The body said it was changing attitudes towards the therapy which it said was “historically poorly administered and badly misunderstood”.
But Dr Joanna Moncrieff, of University College London, is not convinced by the use of electroconvulsive therapy.
She told Sky News: “If ECT works at all it jolts people out of a state of depression temporarily, but there’s no evidence that it has long-term benefit and there is evidence it causes long-term memory problems and lasting damage.
“I think it’s not worthwhile in the vast majority of cases, if at all. We just don’t have enough research on what ECT does to the brain and the developing brain in younger people.
“We know it can cause permanent memory loss, so it suggests it may do permanent damage. We know younger brains are more vulnerable to drugs, for example, so they are likely to be more damaged by ECT.
“Giving it to younger people is a worry.”
Dr Sue Cunliffe hasn’t been able to work for 14 years since being given 21 shocks to treat her depression, without being offered any talking therapy first.
She told Sky News: “I was told I needed ECT because I had been on medication for depression and it didn’t seem to be working. They said it was my last hope.
“They failed to tell me the NICE guidelines recommend talking therapy before ECT.
“I was left severely brain damaged and battled for two years to get a diagnosis for the injury.
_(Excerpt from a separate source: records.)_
(* ===== verification/BurnReports.v ===== *)
(** * Reports of the burn manager (src/vault/burn.rs)

    Percentages, the annual deflation rate, the estimate of the days to a target and the statistics, in
    the [f64] arithmetic of the source. *)

From stdpp Require Import strings pretty.
From S2P Require Import Prelude Hashing Errors Floats Burn Text.
Abbreviation length := List.length.

Module BurnReports.
Import Text.

Definition get_total_burned (m : BurnManager) : Z := total_burned m.
Definition get_current_supply (m : BurnManager) : Z := current_supply m.

Definition burn_percentage (m : BurnManager) : f64 :=
  if TOTAL_SUPPLY =? 0 then f64_of 0
  else f64_mul (f64_div (f64_of (get_total_burned m)) (f64_of TOTAL_SUPPLY)) (f64_of 100).

(** [history[0]] and [history[len - 1]] exist once there are two records. *)
Definition annual_deflation_rate {E} (m : BurnManager) : Outcome E f64 :=
  let history := burn_history m in
  if (length history <? 2)%nat then Ok (f64_of 0)
  else
    let? first := index history 0 in
    let? last := index history (length history - 1) in
    let time_diff_secs := saturating_sub (burn_timestamp last) (burn_timestamp first) in
    if time_diff_secs =? 0 then Ok (f64_of 0)
    else
      let supply_diff := saturating_sub (remaining_supply first) (remaining_supply last) in
      let annual_factor := f64_div (f64_mul (f64_mul (f64_of 365) (f64_of 24)) (f64_of 3600)) (f64_of time_diff_secs) in
      Ok (f64_mul (f64_mul (f64_div (f64_of supply_diff) (f64_of (remaining_supply first))) annual_factor) (f64_of 100)).

(** The ten latest records, the latest first. *)
Definition recent (m : BurnManager) : list BurnRecord := take 10 (reverse (burn_history m)).
Definition estimate_days_to_target `{BuildProfile} {E} (target_supply : Z) (m : BurnManager) : Outcome E (option Z) :=
  let current := get_current_supply m in
  if current <=? target_supply then Ok (Some 0)
  else if (length (burn_history m) <? 10)%nat then Ok None
  else
    let? burned := sum_u128 (map burn_amount (recent m)) in
    let? newest := index (recent m) 0 in
    let? oldest := index (recent m) (length (recent m) - 1) in
    let? time_span := sub_u64 (burn_timestamp newest) (burn_timestamp oldest) in
    if (time_span =? 0) || (burned =? 0) then Ok None
    else
      let burn_per_second := f64_div (f64_of burned) (f64_of time_span) in
      let? rest := sub_u128 current target_supply in
      Ok (Some (f64_to_uint 64 (f64_div (f64_div (f64_of rest) burn_per_second) (f64_of 86400)))).

Record BurnStats : Type := mkBurnStats {
  bs_total_burned : Z;
  bs_total_burn_events : Z;
  bs_current_supply : Z;
  bs_burn_percentage : f64;
  bs_deflation_rate : f64;
  bs_largest_burn : Z;
  bs_average_burn : f64;
  bs_phase : SupplyPhase
}.
(** The read guard of the history is held while [annual_deflation_rate] takes it again. *)
Definition stats {E} (m : BurnManager) : Outcome E BurnStats :=
  let? held := acquire_read NoGuard in
  let? again := acquire_read held in
  let? rate := annual_deflation_rate m in
  Ok (mkBurnStats (get_total_burned m) (Z.of_nat (length (burn_history m))) (get_current_supply m) (burn_percentage m) rate (largest_burn m)
        (if bool_decide (burn_history m = []) then f64_of 0 else f64_div (f64_of (get_total_burned m)) (f64_of (Z.of_nat (length (burn_history m)))))
        (from_supply (get_current_supply m))).
Definition stats_text (s : BurnStats) : string :=
  ("Burn Stats: total=" +:+ pretty (bs_total_burned s) +:+ " PAC (" +:+ format_fixed 2 (bs_burn_percentage s) +:+ "%), events="
   +:+ pretty (bs_total_burn_events s) +:+ ", supply=" +:+ pretty (bs_current_supply s) +:+ " PAC, deflation=" +:+ format_fixed 2 (bs_deflation_rate s) +:+ "%/year")%string.

(** ** Properties *)

Lemma sum_u128_exact `{BuildProfile} {E} l : Forall (fun x => 0 <= x) l -> list_sum l < 2 ^ 128 -> sum_u128 (E := E) l = Ok (list_sum l).
Proof.
  intros Hl Hs. unfold sum_u128. assert (Hacc : forall a, 0 <= a -> a + list_sum l < 2 ^ 128 ->
    foldl (fun acc x => let? a := acc in add_u128 a x) (Ok a) l = Ok (E := E) (a + list_sum l)); [|rewrite Hacc by lia; done].
  clear Hs. induction Hl as [|x l Hx Hl IH]; intros a Ha Hs; cbn [foldl]; [f_equal; change (list_sum []) with 0; lia|].
  pose proof (list_sum_nonneg _ Hl) as Hn. change (list_sum (x :: l)) with (x + list_sum l) in *. cbn [obind]. unfold add_u128. rewrite arith_fits by (unfold fits; lia).
  rewrite IH by lia. f_equal. lia.
Qed.
Lemma list_sum_reverse l : list_sum (reverse l) = list_sum l.
Proof. induction l as [|x l IH]; [done|]. rewrite reverse_cons, list_sum_app, IH. unfold list_sum; cbn [foldr]; lia. Qed.
Lemma burns_take n l : Forall (fun x => 0 <= x) l -> list_sum (take n l) <= list_sum l.
Proof.
  intros Hl. rewrite <-(take_drop n l) at 2. rewrite list_sum_app. pose proof (list_sum_nonneg _ (Forall_drop _ n _ Hl)). lia.
Qed.
Lemma history_amounts initial h : history_ok initial h -> Forall (fun x => 0 < x) (map burn_amount h).
Proof. revert initial. induction h as [|r h IH]; intros i; cbn; [constructor|]. intros (H1 & _ & _ & H2). constructor; [lia|by eapply IH]. Qed.
Lemma largest_bound l : Forall (fun x => 0 < x) l -> 0 <= foldr Z.max 0 l <= list_sum l.
Proof.
  induction 1 as [|x l Hx Hl IH]; [done|]. cbn [foldr]. change (list_sum (x :: l)) with (x + list_sum l). lia.
Qed.

(** In every state the burn manager can reach, [stats] returns and its integers agree: burned plus supply is
    the initial supply, the number of events is that of the history, the largest burn is at most
    all that was burned, and the phase is that of the supply. *)
Theorem burn_stats_agree `{BuildProfile} (initial : Z) (m : BurnManager) :
  fits 128 initial -> burn_reachable initial m ->
  exists s, stats (E := Empty_set) m = Ok s
    /\ bs_total_burned s + bs_current_supply s = initial /\ 0 <= bs_largest_burn s <= bs_total_burned s
    /\ bs_total_burn_events s = Z.of_nat (length (burn_history m)) /\ bs_phase s = from_supply (bs_current_supply s).
Proof.
  intros Hi Hm. destruct (burn_reachable_inv initial m Hi Hm) as (Hs & Hb & Hsum & Hh). unfold stats. cbn [acquire_read obind].
  assert (Hr : exists rate, annual_deflation_rate (E := Empty_set) m = Ok rate).
  { unfold annual_deflation_rate. destruct (Nat.ltb_spec (length (burn_history m)) 2) as [|Hlen]; [by eexists|].
    unfold index. destruct (lookup_lt_is_Some_2 (burn_history m) 0) as [x ->]; [lia|]. destruct (lookup_lt_is_Some_2 (burn_history m) (length (burn_history m) - 1)) as [y ->]; [lia|].
    cbn [obind]. destruct (_ =? 0); by eexists. }
  destruct Hr as [rate ->]. cbn [obind]. eexists. split; [done|]. cbn. pose proof (largest_bound _ (history_amounts _ _ Hh)) as Hl.
  split_and!; [unfold get_total_burned, get_current_supply; lia|apply Hl| |done|done]. unfold largest_burn, get_total_burned. rewrite Hb. apply Hl.
Qed.

(** The estimate of the days to a target, in every reachable state: zero when the target is reached, none with
    fewer than ten burns or all ten at one time, and otherwise a number; only when the clock ran
    backwards between the oldest and the newest of the ten does a checked build panic. *)
Theorem estimate_cases `{BP : BuildProfile} (initial target : Z) (m : BurnManager) :
  fits 128 initial -> burn_reachable initial m -> 0 <= target ->
  Forall (fun r => fits 64 (burn_timestamp r)) (burn_history m) ->
  match estimate_days_to_target (E := Empty_set) target m with
  | Ok (Some d) => fits 64 d
  | Ok None => target < current_supply m /\ ((length (burn_history m) < 10)%nat \/ exists x, (head (recent m)) = Some x /\ burn_timestamp x = burn_timestamp (List.last (recent m) x))
  | Panic => overflow_checks = true /\ exists x, head (recent m) = Some x /\ burn_timestamp x < burn_timestamp (List.last (recent m) x)
  | _ => False
  end.
Proof.
  intros Hi Hm Ht Hts. destruct (burn_reachable_inv initial m Hi Hm) as (Hs & Hb & Hsum & Hh). unfold estimate_days_to_target, get_current_supply.
  destruct (Z.leb_spec (current_supply m) target) as [|Hgt]; [by vm_compute|]. destruct (Nat.ltb_spec (length (burn_history m)) 10) as [Hlen|Hlen]; [split; [done|by left]|].
  assert (Hlr : length (recent m) = 10%nat) by (unfold recent; rewrite length_take, length_reverse; lia).
  pose proof (history_amounts _ _ Hh) as Hpos. assert (Hmap : map burn_amount (recent m) = take 10 (reverse (map burn_amount (burn_history m)))) by (unfold recent; by rewrite <-fmap_reverse, fmap_take).
  assert (Hnn : Forall (fun x => 0 <= x) (reverse (map burn_amount (burn_history m)))) by (apply Forall_reverse; eapply Forall_impl; [exact Hpos|]; cbn; lia).
  pose proof (burns_take 10 _ Hnn) as Hst. rewrite list_sum_reverse in Hst. unfold fits in Hi. unfold burned_sum in Hb.
  assert (Hb0 : 0 <= total_burned m) by (rewrite Hb; apply list_sum_nonneg; eapply Forall_impl; [exact Hpos|]; cbn; lia).
  rewrite sum_u128_exact; [|rewrite Hmap; by apply Forall_take|rewrite Hmap; lia]. cbn [obind].
  assert (Hbp : list_sum (map burn_amount (recent m)) <> 0).
  { rewrite Hmap. apply Forall_reverse, (Forall_take _ 10) in Hpos. assert (Hln : length (take 10 (reverse (map burn_amount (burn_history m)))) = 10%nat) by (by rewrite <-Hmap, length_map).
    destruct Hpos as [|x l Hx Hl]; [done|]. change (list_sum (x :: l)) with (x + list_sum l). assert (0 <= list_sum l) by (apply list_sum_nonneg; eapply Forall_impl; [exact Hl|]; cbn; lia). lia. }
  assert (Hrts : Forall (fun r => fits 64 (burn_timestamp r)) (recent m)) by (by apply Forall_take, Forall_reverse).
  destruct (recent m) as [|x rs] eqn:Hrec; [done|]. unfold index. cbn [lookup list_lookup obind]. rewrite Hlr. cbn [Nat.sub].
  assert (Hy : (x :: rs) !! 9%nat = Some (List.last (x :: rs) x)).
  { cbn in Hlr. destruct rs as [|? [|? [|? [|? [|? [|? [|? [|? [|? [|? rs]]]]]]]]]]; try done. }
  rewrite Hy. cbn [obind]. set (y := List.last (x :: rs) x) in *. assert (Hyt : fits 64 (burn_timestamp y)) by (rewrite Forall_lookup in Hrts; by eapply Hrts).
  assert (Hxt : fits 64 (burn_timestamp x)) by (by apply Forall_cons in Hrts as [? _]). cbn [head]. unfold sub_u64, fits in *.
  destruct (decide (burn_timestamp y <= burn_timestamp x)) as [Hle|Hle].
  - rewrite arith_fits by (unfold fits; lia). cbn [obind]. rewrite (proj2 (Z.eqb_neq (list_sum _) 0)) by done. rewrite orb_false_r.
    destruct (Z.eqb_spec (burn_timestamp x - burn_timestamp y) 0) as [Hz|Hz]; [split; [done|right; exists x; split; [done|fold y; lia]]|].
    unfold sub_u128. rewrite arith_fits by (unfold fits; lia). cbn [obind]. apply f64_to_uint_fits. lia.
  - unfold arith. rewrite decide_False by (unfold fits; lia). destruct overflow_checks; [split; [done|exists x; split; [done|fold y; lia]]|]. cbn [obind].
    rewrite (proj2 (Z.eqb_neq (list_sum _) 0)) by done. rewrite orb_false_r. destruct (Z.eqb_spec ((burn_timestamp x - burn_timestamp y) mod 2 ^ 64) 0) as [Hz|Hz].
    { exfalso. assert (H64 : (burn_timestamp x - burn_timestamp y) mod 2 ^ 64 = burn_timestamp x - burn_timestamp y + 2 ^ 64) by (rewrite <-(Z.mod_add _ 1) by lia; rewrite Z.mod_small; lia). lia. }
    unfold sub_u128. rewrite arith_fits by (unfold fits; lia). cbn [obind]. apply f64_to_uint_fits. lia.
Qed.

Lemma burn_stats_agree_witness : exists s, stats (E := Empty_set) (burn_manager_new 1000) = Ok s /\ bs_total_burned s + bs_current_supply s = 1000.
Proof.
  destruct (burn_stats_agree (H := debug_profile) 1000 (burn_manager_new 1000)) as (s & H1 & H2 & _); [by vm_compute|constructor|]. exists s. split; [exact H1|exact H2].
Defined.
Lemma estimate_cases_witness :
  match estimate_days_to_target (H := debug_profile) (E := Empty_set) 10 (burn_manager_new 1000) with
  | Ok None => 10 < 1000 | Ok (Some d) => fits 64 d | Panic => True | _ => False end.
Proof.
  pose proof (estimate_cases (BP := debug_profile) 1000 10 (burn_manager_new 1000) ltac:(by vm_compute) ltac:(constructor) ltac:(lia) ltac:(constructor)) as H.
  destruct (estimate_days_to_target 10 (burn_manager_new 1000)) as [[d|]| | |]; [exact H|exact (proj1 H)|exact H|exact I|exact H].
Defined.
End BurnReports.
Within two months of having talking therapy I was off the medication and stopped seeing psychiatrists.”
Dr Cunliffe said research showed some trusts were using ECT up to 12 times as much as others, leading her to question whether all trusts are using talking therapy before turning to ECT.
She said she went from being an able paediatrician to having “shaking hands, and falling over”.
Dr Cunliffe added: “I couldn’t do children’s primary homework, couldn’t count money, couldn’t recognise faces of friends I’d known for years. It wrecked my memory.”
She has not been able to work since and will not be able to work again, but Dr Cunliffe said she was “lucky” because she did manage to get the support and the diagnosis she needed.
She said: “I got input and support but most patients in my situation don’t get that.”
Professor John Read said: “This new development of giving ECT to people under 18 is extremely worrying.
“These brains are still developing.
“There’s been no research whatsoever into the efficacy or safety for children. The managers of the trusts need to rein in these psychiatrists immediately.”